# WORK REQUEST:
Your answer should consist of the lines holding "matcher", copied from the material below.

# INPUT MATERIAL:
..........
(* ===== verification/RegExp.v ===== *)
(** * Regular expressions of the configuration grammar

    Models [bfs_utils/bfsRegExpression.cpp] and [.h]: the parser of an
    expression into atoms, the generator of the transitions of an automaton
    and the recursive matcher that walks them.  A state is a [nat]; the
    expression and the text are byte lists, and reading an expression at its
    length gives the terminating zero, as [std::string::operator[]] does. *)
From S2P Require Import Prelude.
From Stdlib Require Strings.String.
Import Init.Byte.

(** The bytes of a C string literal. *)
Abbreviation str := String.list_byte_of_string.

Module RegExp.

(** ** Data *)

Inductive re_atommodifier :=
  | RE_NOMODIFER
  | RE_ZEROORMORE
  | RE_ONEORMORE
  | RE_ZEROORONE.

(** [re_literal_t]: the character is read of a normal literal only. *)
Inductive re_literal :=
  | RE_NORMAL_LITERAL (ch : byte)
  | RE_ANY_LITERAL
  | RE_WORD_LITERAL
  | RE_SPACE_LITERAL
  | RE_DIGIT_LITERAL
  | RE_NIL_LITERAL
  | RE_OR_LITERAL.

(** [atom_t], tagged by its [atype]; the literal of an or-list is
    [RE_OR_LITERAL]. *)
Inductive atom :=
  | RE_LITERAL (literal : re_literal) (modifier : re_atommodifier)
  | RE_ORLIST (invert : bool) (orlist : list re_literal) (modifier : re_atommodifier)
  | RE_GROUP (group : list atom) (modifier : re_atommodifier).

(** [re_transition_t].  A NIL transition keeps an older or-list in the source,
    which is never read. *)
Record re_transition := mkTransition {
  fromstate : nat;
  tostate : nat;
  literal : re_literal;
  orlist : list re_literal;
  invert : bool;
}.

#[export] Instance re_literal_eq_dec : EqDecision re_literal.
Proof. solve_decision. Defined.
#[export] Instance re_atommodifier_eq_dec : EqDecision re_atommodifier.
Proof. solve_decision. Defined.

Definition re_special_chars : bytes := Eval vm_compute in str ".*+?^[]()".
Definition re_WordChars : bytes := Eval vm_compute in
  str "abcdefghijklmnopqrstuvwxyzABCDEFGHIJKLMNOPQRSTUVWXYZ0123456789_".
Definition re_SpaceChars : bytes := [" "%byte; x09; x0a; x0d; x0c; x0b].
Definition re_DigitChars : bytes := Eval vm_compute in str "0123456789".

(** [s.find(ch) != string::npos] *)
Definition has_char (s : bytes) (ch : byte) : bool := bool_decide (ch ∈ s).

(** ** Parsing an expression *)

(** Length of the literal "Syntax error in regular expression at : ".  Its
    message is [literal + ch], the address [ch] bytes into the literal: past
    the terminating zero it is read outside the array. *)
Definition syntax_error_len : Z := 40.

Definition nextLiteral (ch : byte) (escaped : bool) : M () re_literal :=
  if escaped then
    mret (if decide (ch = "w"%byte) then RE_WORD_LITERAL
          else if decide (ch = "s"%byte) then RE_SPACE_LITERAL
          else if decide (ch = "d"%byte) then RE_DIGIT_LITERAL
          else RE_NORMAL_LITERAL ch)
  else if decide (ch = "."%byte) then mret RE_ANY_LITERAL
  else if has_char re_special_chars ch then
    if b2z ch <=? syntax_error_len then throw (bfsRegExpressionError "")
    else die Undefined_behaviour
  else mret (RE_NORMAL_LITERAL ch).

Section parse.
Variable regexp : bytes.

Definition char_at (pos : nat) : byte := default x00 (regexp !! pos).

Definition past (pos : nat) : bool := (length regexp <=? pos)%nat.

(** One literal, escaped or not, at [pos]. *)
Definition parse_literal (pos : nat) : M () (re_literal * nat) :=
  let escaped := bool_decide (char_at pos = x5c) in
  let pos := if escaped then S pos else pos in
  if past pos then throw (bfsRegExpressionError "Syntax error, missing literal")
  else lit ← nextLiteral (char_at pos) escaped; mret (lit, S pos).

(** [while ( (pos < regexp.length()) && (!done) )] of an or-list; [Some] when
    the closing bracket was found. *)
Fixpoint parse_orlist (fuel : nat) (lits : list re_literal) (pos : nat)
    : M () (list re_literal * nat) :=
  match fuel with
  | O => die Out_of_fuel
  | S fuel =>
      if past pos then throw (bfsRegExpressionError "Syntax error in regular expression")
      else if decide (char_at pos = "]"%byte) then mret (lits, S pos)
      else '(lit, pos) ← parse_literal pos; parse_orlist fuel (lits ++ [lit]) pos
  end.

Definition parse_modifier (pos : nat) : re_atommodifier * nat :=
  if decide (char_at pos = "*"%byte) then (RE_ZEROORMORE, S pos)
  else if decide (char_at pos = "+"%byte) then (RE_ONEORMORE, S pos)
  else if decide (char_at pos = "?"%byte) then (RE_ZEROORONE, S pos)
  else (RE_NOMODIFER, pos).

(** The walk over the expression; [fuel] bounds the characters left. *)
Fixpoint parseExpression (fuel : nat) (atomlist : list atom) (pos : nat)
    : M () (list atom * nat) :=
  match fuel with
  | O => die Out_of_fuel
  | S fuel =>
      let push mk pos :=
        let '(m, pos) := parse_modifier pos in
        parseExpression fuel (atomlist ++ [mk m]) pos in
      if past pos then mret (atomlist, pos)
      else if decide (char_at pos = "("%byte) then
        '(group, pos) ← parseExpression fuel [] (S pos);
        if decide (char_at pos = ")"%byte) then push (RE_GROUP group) (S pos)
        else throw (bfsRegExpressionError "Syntax error in regular expression")
      else if decide (char_at pos = ")"%byte) then mret (atomlist, pos)
      else if decide (char_at pos = "["%byte) then
        let inv := bool_decide (char_at (S pos) = "^"%byte) in
        '(lits, pos) ← parse_orlist (S (length regexp)) [] (if inv then S (S pos) else S pos);
        push (RE_ORLIST inv lits) pos
      else if decide (char_at pos = "]"%byte) then
        throw (bfsRegExpressionError "Syntax error in regular expression, unexpected or close")
      else
        '(lit, pos) ← parse_literal pos;
        push (RE_LITERAL lit) pos
  end.
End parse.

(** [createRegexpStateMachine]: where the walk stopped is not looked at. *)
Definition createRegexpStateMachine (regexp : bytes) : M () (list atom) :=
  '(atoms, _) ← parseExpression regexp (S (length regexp)) [] 0; mret atoms.

(** ** Generating the automaton *)

Record generator := mkGenerator {
  states : nat;
  smachine : list re_transition;
}.

Definition next_state : M generator nat :=
  s ← gets states; modify (fun g => mkGenerator (S (states g)) (smachine g)) ;; mret s.

Definition push_transition (t : re_transition) : M generator () :=
  modify (fun g => mkGenerator (states g) (smachine g ++ [t])).

Definition nil_transition (from to : nat) : re_transition :=
  mkTransition from to RE_NIL_LITERAL [] false.

Definition ADD_NIL_TRANSITION (from to : nat) : M generator () :=
  push_transition (nil_transition from to).

(** What a transition takes from an atom: its literal, or-list and inversion. *)
Definition lit_transition (lit : re_literal) (ors : list re_literal) (inv : bool) (from to : nat)
    : re_transition := mkTransition from to lit ors inv.

(** The transitions of a literal or an or-list atom. *)
Definition add_literal (tr : nat -> nat -> re_transition) (m : re_atommodifier) (from next : nat)
    : M generator () :=
  match m with
  | RE_NOMODIFER => push_transition (tr from next)
  | RE_ZEROORMORE =>
      push_transition (tr from next) ;; push_transition (tr from from) ;;
      ADD_NIL_TRANSITION from next
  | RE_ONEORMORE => push_transition (tr from next) ;; push_transition (tr from from)
  | RE_ZEROORONE => push_transition (tr from next) ;; ADD_NIL_TRANSITION from next
  end.

(** The transitions around a group that ends in [last]. *)
Definition add_group (m : re_atommodifier) (from last next : nat) : M generator () :=
  match m with
  | RE_NOMODIFER => ADD_NIL_TRANSITION last next
  | RE_ZEROORMORE =>
      ADD_NIL_TRANSITION last next ;; ADD_NIL_TRANSITION last from ;;
      ADD_NIL_TRANSITION from next
  | RE_ONEORMORE => ADD_NIL_TRANSITION last next ;; ADD_NIL_TRANSITION last from
  | RE_ZEROORONE => ADD_NIL_TRANSITION last next ;; ADD_NIL_TRANSITION from next
  end.

(** The loop over a list of atoms.  [next] is uninitialised before the first
    one: it is what an empty list returns. *)
Section generate.
Variable gen : atom -> nat -> M generator nat.

Fixpoint generate_loop (atms : list atom) (from : nat) (next : option nat) : M generator nat :=
  match atms with
  | [] => of_opt next
  | a :: atms => next ← gen a from; generate_loop atms next (Some next)
  end.
End generate.

Fixpoint generate_atom (a : atom) (from : nat) : M generator nat :=
  next ← next_state;
  match a with
  | RE_LITERAL lit m => add_literal (lit_transition lit [] false) m from next
  | RE_ORLIST inv ors m => add_literal (lit_transition RE_OR_LITERAL ors inv) m from next
  | RE_GROUP group m =>
      last ← generate_loop generate_atom group from None;
      add_group m from last next
  end ;;
  mret next.

Definition generateStateMachine (atms : list atom) (from : nat) : M generator nat :=
  generate_loop generate_atom atms from None.

(** ** Matching *)

Definition matchLiteral (lit : re_literal) (ch : byte) : M () bool :=
  match lit with
  | RE_NORMAL_LITERAL c => mret (bool_decide (c = ch))
  | RE_ANY_LITERAL => mret true
  | RE_WORD_LITERAL => mret (has_char re_WordChars ch)
  | RE_SPACE_LITERAL => mret (has_char re_SpaceChars ch)
  | RE_DIGIT_LITERAL => mret (has_char re_DigitChars ch)
  | RE_NIL_LITERAL | RE_OR_LITERAL =>
      throw (bfsRegExpressionError "Bad literal type in state machine, matching failed")
  end.

(** [for ( orit ...; (orit != end) && (!found); orit++ )] *)
Fixpoint or_found (ors : list re_literal) (ch : byte) : M () bool :=
  match ors with
  | [] => mret false
  | l :: ors => found ← matchLiteral l ch; if (found : bool) then mret true else or_found ors ch
  end.

Section matcher.
Variables (machine : list re_transition) (last_state : nat) (matchstr : bytes).

(** What the transition consumes of the character at [pos], if any. *)
Definition consumes (t : re_transition) (pos : nat) : M () bool :=
  match matchstr !! pos with
  | None => mret false
  | Some ch =>
      match literal t with
      | RE_OR_LITERAL => found ← or_found (orlist t) ch; mret (negb (Bool.eqb found (invert t)))
      | l => matchLiteral l ch
      end
  end.

(** The switch of [match] on a transition out of [state]: [rec] is the
    recursive call, [nils] the states a NIL transition was taken from since
    the last character. *)
Definition try_transition (rec : nat -> nat -> list nat -> M () bool) (state pos : nat)
    (nils : list nat) (t : re_transition) : M () bool :=
  match literal t with
  | RE_NIL_LITERAL =>
      if decide (state ∈ nils) then mret false else rec (tostate t) pos (nils ++ [state])
  | _ =>
      c ← consumes t pos;
      if (c : bool) then rec (tostate t) (S pos) [] else mret false
  end.

(** The loop of [match] over the transitions. *)
Fixpoint match_walk (rec : nat -> nat -> list nat -> M () bool) (state pos : nat) (nils : list nat)
    (ts : list re_transition) : M () bool :=
  match ts with
  | [] => mret ((length matchstr <=? pos)%nat && (state =? last_state)%nat)
  | t :: ts =>
      if (fromstate t =? state)%nat then
        ok ← try_transition rec state pos nils t;
        if (ok : bool) then mret true else match_walk rec state pos nils ts
      else match_walk rec state pos nils ts
  end.

(** [match(state, matchstr, pos, depth, nils)] *)
Fixpoint match_state (fuel : nat) (state pos : nat) (nils : list nat) : M () bool :=
  match fuel with
  | O => die Out_of_fuel
  | S fuel => match_walk (match_state fuel) state pos nils machine
  end.
End matcher.

(** ** The object *)

Record bfsRegExpression := mkRegExpression {
  machine : list atom;
  last_state : nat;
  re_states : nat;
  re_smachine : list re_transition;
}.

Definition setExpression (re : bytes) : M () bfsRegExpression := fun s =>
  match createRegexpStateMachine re s with
  | Ok atoms s =>
      match generateStateMachine atoms 0 (mkGenerator 1 []) with
      | Ok last g => Ok (mkRegExpression atoms last (states g) (smachine g)) s
      | Throw e _ => Throw e s
      | Crash c => Crash c
      end
  | Throw e s => Throw e s
  | Crash c => Crash c
  end.

(** Calls nest at most once per state and per character left. *)
Definition match_fuel (e : bfsRegExpression) (matchstr : bytes) : nat :=
  (S (length matchstr) * S (re_states e))%nat.

Definition match_ (e : bfsRegExpression) (matchstr : bytes) : M () bool :=
  match_state (re_smachine e) (last_state e) matchstr (match_fuel e matchstr) 0 0 [].

(** ** Examples *)

Definition matches_string (re s : bytes) : option bool :=
  match (e ← setExpression re; match_ e s) () with Ok b _ => Some b | _ => None end.

Example unit_test_1 :
  matches_string (str "a*bc[^d]+e?.*") (str "aabcZef") = Some true /\
  matches_string (str "hiyw+v+way*(u[^k\(f]+va*)\[?") (str "hiywwwwwvvwayyyyutwhlv[") = Some true /\
  matches_string (str "(m)+(s?)+") (str "mmm") = Some true /\
  matches_string (str "[\w\.\+\/=]+") (str "a/b.c+d=e_1") = Some true /\
  matches_string (str "[\w\.\+\/=]+") (str "a[0]") = Some false.
Proof. by vm_compute. Qed.
End RegExp.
..........
# FINISHED EXERCISE:
    and the recursive matcher that walks them.  A state is a [nat]; the
Section matcher.
End matcher.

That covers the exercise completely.